A radical resection involves excision of the tumor together with its supporting tissue compartment: the entire mandible, or a major part of the maxilla, and a very wide margin of normal tissue are removed. Although it may seem extreme, this approach is appropriate and necessary for malignant tumors with considerable infiltration. This category includes most malignant non-odontogenic tumor types such as squamous cell carcinoma and fibrosarcoma that involve a major part of the jaw. The peripheral or canine acanthomatous ameloblastoma, or so-called acanthomatous epulis, can also be successfully managed using wide excision or radical resection, depending on tumor size and localization.
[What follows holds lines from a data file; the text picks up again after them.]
(** The state after the segment of caller [i]. *)
Definition seg_of (s : pstate) (i : nat) : pstate :=
  match ps_callers s !! i with
  | Some c =>
      let g := run_seg (ps_pipe s) c in
      mkPState (s_pipe g) (wake (s_woken g) <$> <[i := s_caller g]> (ps_callers s))
        (sent s ++ s_in g) (rcvd s ++ s_out g)
  | None => s
  end.
Definition kill_of (s : pstate) (i : nat) : pstate :=
  match ps_callers s !! i with
  | Some c => mkPState (ps_pipe s) (<[i := kill_caller c]> (ps_callers s)) (sent s) (rcvd s)
  | None => s
  end.
Lemma seg_of_step s i c :
  ps_callers s !! i = Some c -> c_status c = Runnable -> close_ok (ps_callers s) c ->
  pstep s (seg_of s i).
Proof. intros Hi Hr Hc. unfold seg_of. rewrite Hi. by apply step_seg. Qed.
Lemma kill_of_step s i c : ps_callers s !! i = Some c -> pstep s (kill_of s i).
Proof. intros Hi. unfold kill_of. rewrite Hi. by apply step_kill. Qed.

(** A killed writer can leave a reader asleep on a full pipe: a reader sleeps
    on the empty pipe, a writer that is killed fills the ring and returns -1
    from the full-ring test, which does not wake the readers; the reader is
    still asleep although 512 bytes are waiting. *)
Theorem pipe_killed_writer_strands_reader :
  exists s c, rtc pstep (pipe_start demo_junk [writer513; reader1]) s /\
    ps_callers s !! 1%nat = Some c /\ c_job c = Job_read 1 /\
    c_status c = Sleeping Ch_nread /\ full (ps_pipe s) = true.
Proof.
  set (s0 := pipe_start demo_junk [writer513; reader1]).
  exists (seg_of (kill_of (seg_of s0 1) 0) 0). eexists. split.
  - eapply rtc_l; [by apply (seg_of_step s0 1 reader1)|].
    eapply rtc_l; [by apply (kill_of_step (seg_of s0 1) 0 writer513)|].
    eapply rtc_l; [by apply (seg_of_step (kill_of (seg_of s0 1) 0) 0 (kill_caller writer513))|].
    apply rtc_refl.
  - split; [vm_compute; reflexivity|]. by repeat split.
Qed.

Lemma pipe_fifo_witness :
  exists s, rtc pstep (pipe_start demo_junk [writer513; reader1]) s /\
    sent s = replicate 512 7 /\ rcvd s = [7] /\ sent s = rcvd s ++ contents (ps_pipe s).
Proof.
  set (s0 := pipe_start demo_junk [writer513; reader1]).
  set (s1 := seg_of s0 0). set (s2 := seg_of s1 1).
  assert (H : rtc pstep s0 s2).
  { eapply rtc_l; [by apply (seg_of_step s0 0 writer513)|].
    eapply rtc_l; [by apply (seg_of_step s1 1 reader1)|]. apply rtc_refl. }
  exists s2. split; [exact H|]. split; [vm_compute; reflexivity|]. split; [vm_compute; reflexivity|].
  apply (pipe_fifo demo_junk [writer513; reader1] s2); [reflexivity | exact H].
Defined.

Lemma pipe_no_lost_wakeup_witness :
  exists s, rtc pstep (pipe_start demo_junk [writer513; reader1]) s /\
    full (ps_pipe s) = true /\ readopen (ps_pipe s) = true.
Proof.
  set (s0 := pipe_start demo_junk [writer513; reader1]). set (s1 := seg_of s0 0).
  assert (H : rtc pstep s0 s1).
  { eapply rtc_l; [by apply (seg_of_step s0 0 writer513)|]. apply rtc_refl. }
  exists s1. split; [exact H|].
  destruct (pipe_no_lost_wakeup demo_junk [writer513; reader1] s1 0 1
    (mkCaller (Job_write [7] 513) (Sleeping Ch_nwrite) false) reader1) as (Hw & _).
  - reflexivity.
  - by repeat constructor.
  - exact H.
  - by repeat constructor.
  - vm_compute. reflexivity.
  - vm_compute. reflexivity.
  - exact (Hw eq_refl).
Defined.
(* ===== verification/Log.v ===== *)
(** * Log: the write-ahead log (src/src/log.c)

    A transaction's blocks stay dirty in the buffer cache until [commit]
    copies them to the log area of the disk, writes the header block (the
    commit point), installs them at home and clears the header.  The state
    holds the in-memory log, the cache as [bread]/[bwrite] present it (a
    sector's latest contents and its dirty mark), the disk, and the trace of
    disk writes in order: a crash leaves the disk after some prefix of them.
    A block is its 128 words of 32 bits. *)
From S2P Require Import Prelude.

Definition MAXOPBLOCKS : Z := 10.
Definition LOGSIZE : Z := MAXOPBLOCKS * 3.
Abbreviation block := (list Z).
Definition BWORDS : nat := 128.

Record log := mkLog {
  start : Z; size : Z;
  outstanding : Z; committing : Z;
  lh_n : Z; lh_sector : list Z }.
Record lstate := mkL {
  lg : log;
  cache : gmap Z (block * bool);
  disk : Z -> block;
  trace : list (Z * block) }.

Definition set_lg (x : log) (s : lstate) : lstate := mkL x (cache s) (disk s) (trace s).
Definition set_cache (x : gmap Z (block * bool)) (s : lstate) : lstate :=
  mkL (lg s) x (disk s) (trace s).
Definition set_lh_n (n : Z) (l : log) : log :=
  mkLog (start l) (size l) (outstanding l) (committing l) n (lh_sector l).
Definition set_lh (n : Z) (sec : list Z) (l : log) : log :=
  mkLog (start l) (size l) (outstanding l) (committing l) n sec.
Definition set_ops (o c : Z) (l : log) : log :=
  mkLog (start l) (size l) o c (lh_n l) (lh_sector l).

Definition L : Type -> Type := M lstate.

(** ** The buffer cache, as its clients see it (bio.c) *)
Definition bread (b : Z) : L block := fun s =>
  match cache s !! b with
  | Some (d, _) => Ok (d, s)
  | None => Ok (disk s b, set_cache (<[b := (disk s b, false)]> (cache s)) s)
  end.
(** Set the buffer's data and [bwrite] it: it is clean afterwards. *)
Definition bwrite (b : Z) (d : block) : L unit := fun s =>
  Ok (tt, mkL (lg s) (<[b := (d, false)]> (cache s)) (upd (disk s) b d) (trace s ++ [(b, d)])).
(** Change the data of a buffer without writing it. *)
Definition bmodify (b : Z) (d : block) : L unit := fun s =>
  Ok (tt, set_cache (<[b := (d, match cache s !! b with Some (_, x) => x | None => false end)]>
                       (cache s)) s).

Definition sector_at (i : Z) : L Z := fun s =>
  match (if i <? 0 then None else lh_sector (lg s) !! Z.to_nat i) with
  | Some b => Ok (b, s)
  | None => Fault
  end.

(** ** Lines 67-121 *)
Definition install_trans : L unit :=
  s <- get ;;
  mfor 0 (lh_n (lg s)) (fun tail =>
    lbuf <- bread (start (lg s) + tail + 1) ;;
    b <- sector_at tail ;;
    bread b ;;;
    bwrite b lbuf).

(** The overlay [struct logheader] on a block: word 0 is [n]. *)
Definition hdr_n (h : block) : Z := s32 (nth 0 h 0).
Definition hdr_sector (h : block) (i : Z) : Z := nth (Z.to_nat (1 + i)) h 0.

Definition read_head : L unit :=
  s <- get ;;
  buf <- bread (start (lg s)) ;;
  modify (fun s => set_lg (set_lh_n (hdr_n buf) (lg s)) s) ;;;
  mfor 0 (hdr_n buf) (fun i =>
    if LOGSIZE <=? i then fault
    else modify (fun s => set_lg (set_lh (lh_n (lg s))
           (<[Z.to_nat i := hdr_sector buf i]> (lh_sector (lg s))) (lg s)) s)).

(** The header block with [n] and the first [n] sectors filled in. *)
Definition overlay (h : block) (n : Z) (sec : list Z) : block :=
  zfor 0 n (fun i h => <[Z.to_nat (1 + i) := nth (Z.to_nat i) sec 0]> h) (<[0%nat := n]> h).
Definition write_head : L unit :=
  s <- get ;;
  buf <- bread (start (lg s)) ;;
  bwrite (start (lg s)) (overlay buf (lh_n (lg s)) (lh_sector (lg s))).

Definition recover_from_log : L unit :=
  read_head ;;;
  install_trans ;;;
  modify (fun s => set_lg (set_lh_n 0 (lg s)) s) ;;;
  write_head.

(** ** Lines 173-199 *)
Definition write_log : L unit :=
  s <- get ;;
  mfor 0 (lh_n (lg s)) (fun tail =>
    bread (start (lg s) + tail + 1) ;;;
    b <- sector_at tail ;;
    from <- bread b ;;
    bwrite (start (lg s) + tail + 1) from).

Definition commit : L unit :=
  n <- gets (fun s => lh_n (lg s)) ;;
  if n >? 0 then
    write_log ;;;
    write_head ;;;
    install_trans ;;;
    modify (fun s => set_lg (set_lh_n 0 (lg s)) s) ;;;
    write_head
  else ret tt.

(** ** Operations *)

(** One pass of the loop of [begin_op] (lines 128-139): [false] when it sleeps. *)
Definition begin_op : L bool :=
  s <- get ;;
  let l := lg s in
  if truthy (committing l) then ret false
  else if lh_n l + (outstanding l + 1) * MAXOPBLOCKS >? LOGSIZE then ret false
  else modify (fun s => set_lg (set_ops (outstanding l + 1) (committing l) l) s) ;;; ret true.

(** Lines 149-160 of [end_op]: [true] when this call must commit. *)
Definition end_op_first : L bool :=
  s <- get ;;
  let l := lg s in
  let o := outstanding l - 1 in
  modify (fun s => set_lg (set_ops o (committing l) l) s) ;;;
  if truthy (committing l) then panic "log.committing"
  else if o =? 0 then modify (fun s => set_lg (set_ops o 1 l) s) ;;; ret true
  else ret false.
Definition end_op_last : L unit :=
  modify (fun s => set_lg (set_ops (outstanding (lg s)) 0 (lg s)) s).
Definition end_op : L unit :=
  do_commit <- end_op_first ;;
  if (do_commit : bool) then commit ;;; end_op_last else ret tt.

(** Lines 220-223: the position of sector [b] among the first [n], or [n]. *)
Fixpoint absorb (l : list Z) (b : Z) (i n : Z) : Z :=
  match l with
  | [] => i
  | c :: l' => if (i <? n) && negb (c =? b) then absorb l' b (i + 1) n else i
  end.
Definition log_write (b : Z) : L unit :=
  s <- get ;;
  let l := lg s in
  if (lh_n l >=? LOGSIZE) || (lh_n l >=? size l - 1) then panic "too big a transaction"
  else if outstanding l <? 1 then panic "log_write outside of trans"
  else
    let i := absorb (lh_sector l) b 0 (lh_n l) in
    modify (fun s => set_lg (set_lh (if i =? lh_n l then lh_n l + 1 else lh_n l)
                               (<[Z.to_nat i := b]> (lh_sector l)) l) s) ;;;
    d <- bread b ;;
    modify (fun s => set_cache (<[b := (d, true)]> (cache s)) s).

(** [initlog] after the superblock is read: lines 61-64. *)
Definition initlog (sb_size sb_nlog : Z) : L unit :=
  modify (fun s => set_lg (mkLog (sb_size - sb_nlog) sb_nlog (outstanding (lg s))
                             (committing (lg s)) (lh_n (lg s)) (lh_sector (lg s))) s) ;;;
  recover_from_log.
Attention to detail in surgical technique is of great importance in oncology and the management of oral tumors. An oral tumor should be considered an "infective nidus" of neoplastic cells, all of which may exfoliate into the surgical field and give rise to local recurrence, or enter the circulation and cause distant metastasis. During surgery, an oral tumor should therefore be covered using sterile swabs and handled as little as possible; if necessary stay sutures may be placed in normal marginal tissue to facilitate manipulation. Other important measures include the tying-off blood vessels as early as possible in the procedure and electrocoagulating any accidentally exposed tumor surfaces. Once the tumor is excised, a second set of instruments and drapes should be used for the reconstructive stage of the procedure. The resected tissue fragment should be radiographed and submitted for histopathological examination; the latter should ascertain whether there are neoplastic cells present on the surgical margins.